Doit-on soigner tout le monde ?
Au nom du serment d’Hippocrate faut-il soigner tout le monde ? Oui, répondit Henri Dunant, en bâtissant un hôpital près du champ de bataille de Solferino pour y soigner pêle-mêle les soldats blessés des deux camps selon la devise : « Tutti fratelli » (tous frères) ! Mais le célèbre ophtalmologiste, Yves Pouliquen, vient poser la question dans son livre « Le Médecin et le Dictateur ».

La chaîne Arte rendait hommage à Henri Dunant, le fondateur de la Croix-Rouge, par un téléfilm diffusé vendredi 25 janvier. C’est avec Henri Dunant que l’humanisme médical occasionnel prit une dimension éthique internationale. Le Pr Pouliquen a soigné le dictateur albanais Enver Hoxha. Il vient de publier un livre et pose une question éthique majeure : est-il juste qu’un médecin contribue à rétablir la santé d’un individu nuisible à ses contemporains ?
Henri Dunant et l’humanisme médical
Le téléfilm biographique du fondateur de la Croix-Rouge diffusé vendredi 25 janvier sur Arte, sobrement intitulé "Henri Dunant", montre comment un homme seul parvient malgré tout à faire imposer le principe de neutralité pour le secours aux blessés sur les champs de bataille. Personne ne croyait alors à la réussite de cette idée, pas même les généreux philanthropes qui traitèrent avec Henri Dunant. Ce n’est que par l’obstination incroyable de cet homme que les Etats signèrent un accord. Le téléfilm a choisi de montrer la période de la vie d’Henri Dunant où il fait aboutir son projet malgré les résistances très fortes de toute la société. Il ne relate pas les quarante années d’oubli et de solitude qui ont suivi ce fait historique, oubli dont Dunant sortira pour recevoir le tout premier prix de la fondation Nobel.
Les limites du serment d’Hippocrate
Le Pr Pouliquen est un ophtalmologiste de renommée internationale. Il est aussi chef de service de l’Hôtel-Dieu. Son patronyme trahit des origines bretonnes, mais il est né dans la Manche. En 1979, il s’est rendu à Tirana pour soigner le dictateur albanais Enver Hoxha. Il évoque ce voyage et la relation mystérieuse et extravagante avec le tyran dans son livre Le Médecin et le Dictateur. Il s’y interroge à voix haute sur les limites du serment d’Hippocrate et y répond que l’application de l’obligation de soigner s’appliquait dans ce cas précis. Mais interrogé dans le Quotidien du médecin à propos du cas Hitler, il admet qu’il aurait transgressé le serment et se serait comporté en assassin.

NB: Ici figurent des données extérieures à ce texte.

Lemma translate_matches_mmu_witness :
  exists r m', translate 0xFFFFF004 demo = Done r (with_machine m' demo) /\ r = Some 0x1004.
Proof.
  destruct (translate_matches_mmu demo 0xFFFFF004 demo_ok ltac:(by_decide)) as (r & m' & E & _ & H).
  exists r, m'. split; [exact E|]. vm_compute in H. exact H.
Defined.

(** C16: The page-fault handler resolves a fault exactly when the page is
    absent, the address is in the demand range and frames are left for the
    page and, if needed, its table; it then maps a zeroed user page there,
    and the access that faulted, retried, succeeds.  Otherwise it says no and
    leaves pages and free frames alone. *)
Theorem handle_fault_resolves s addr error :
  let m := s_machine s in let p := s_pmm s in
  vm_ok m p ->
  if resolvable m p addr error then
    exists frame m' p', handle_fault addr error s = Done true (with_pmm p' (with_machine m' s)) /\
      fst (Pmm.alloc_frame p) = Some frame /\
      mapped_new m p (addr / 4096) frame USER_PAGE m' p' /\
      forall write, exists m'', access addr write m' = Done (frame + addr mod 4096) m''
  else
    exists m' p' v o, handle_fault addr error s = Done false (mkSys m' p' v o (s_esp s)) /\
      vm_ok m' p' /\ m' ≡ m /\ free_set p' = free_set p.
Proof.
  intros m p Hok. pose proof (handle_fault_spec s addr error Hok) as H. cbv zeta in H.
  fold m p in H. destruct (resolvable m p addr error) eqn:Hr; [|exact H].
  destruct H as (frame & m' & p' & E & Ea & Hnew). exists frame, m', p'.
  split; [exact E|]. split; [exact Ea|]. split; [exact Hnew|]. intros write.
  destruct Hnew as (Hok' & _ & Hpe & _).
  destruct (is_demand addr) eqn:Hd; [|by unfold resolvable in Hr; rewrite Hd, andb_false_r in Hr].
  destruct (demand_managed addr Hd) as (Hu & _ & _ & Hn & _).
  pose proof (alloc_frame_full p (vm_pmm _ _ Hok)) as Hal.
  destruct (Pmm.alloc_frame p) as [[a|] p1]; [|done]. cbn in Ea. injection Ea as ->.
  destruct Hal as (f & Hf & _ & -> & _). apply elem_of_free_set in Hf as [Hf _].
  rewrite MAX_FRAMES_val in Hf.
  destruct (leaf_fields (f * 4096) USER_PAGE) as (_ & Hlf & _ & Hlw & _);
    [unfold is_u32; lia|by_decide|].
  exists (touch addr m'). rewrite (access_ok addr write m' (trans_of (leaf (f * 4096) USER_PAGE))).
  - cbn. rewrite Hlf, entry_frame_eq, Z.mod_mul by (unfold is_u32; lia). f_equal. lia.
  - apply tlb_ok_at, Hok'.
  - pose proof (managed_range _ Hn). rewrite walk_page_entry, Hpe by (done || apply Hok' || lia).
    by rewrite decide_True.
  - right. cbn [t_writable trans_of]. by rewrite Hlw.
Qed.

Enver Hoxha a régné en maître sur l’Albanie durant quarante ans, entre 1945 jusqu’à sa mort en 1985. Le Pr Pouliquen devait lui rendre une seconde visite en 1984, mais l’ambassadeur d’Albanie annula le voyage au tout dernier moment. Cet exemple illustre la personnalité paranoïaque d’Hoxha affirme le Pr Pouliquen qui a soigné de nombreux chefs d’Etat.
Felix Kersten, le médecin du diable
Mais il existe une manière de pratiquer la médecine auprès des puissants en temps de dictature en évitant de trop se compromettre et même en jouant un rôle utile. Il s’agit cependant d’une trajectoire tout à fait singulière, liée à des circonstances exceptionnelles, que nous relate le documentaire d’Emmanuel Amara diffusé sur France 5 lundi 28 janvier à 21 h 40 : Felix Kersten, le médecin du diable.
C’est l’histoire incroyable du médecin personnel de Heinrich Himmler pendant la Seconde Guerre mondiale et qui deviendra la coqueluche de la haute société. Peu avant le début de la guerre, il est introduit auprès de Himmler, chef suprême de la SS, qui souffre de maux d’estomac. Kersten accepte de devenir son médecin, à la condition de ne pas faire de politique. Il renoncera à ses honoraires contre la libération de prisonniers politiques ou homosexuels. En 1945, 60 000 Juifs échapperont ainsi à la mort, Kersten étant parvenu à convaincre Himmler qui sentait que la guerre était perdue. Dix jours avant la mort de Hitler, Kersten organise une entrevue à Berlin entre Himmler, organisateur de la solution finale, et Norbert Masur, un représentant du Congrès juif mondial. En sortira l’engagement que les déportés ne soient plus exécutés et que les camps ne soient pas dynamités.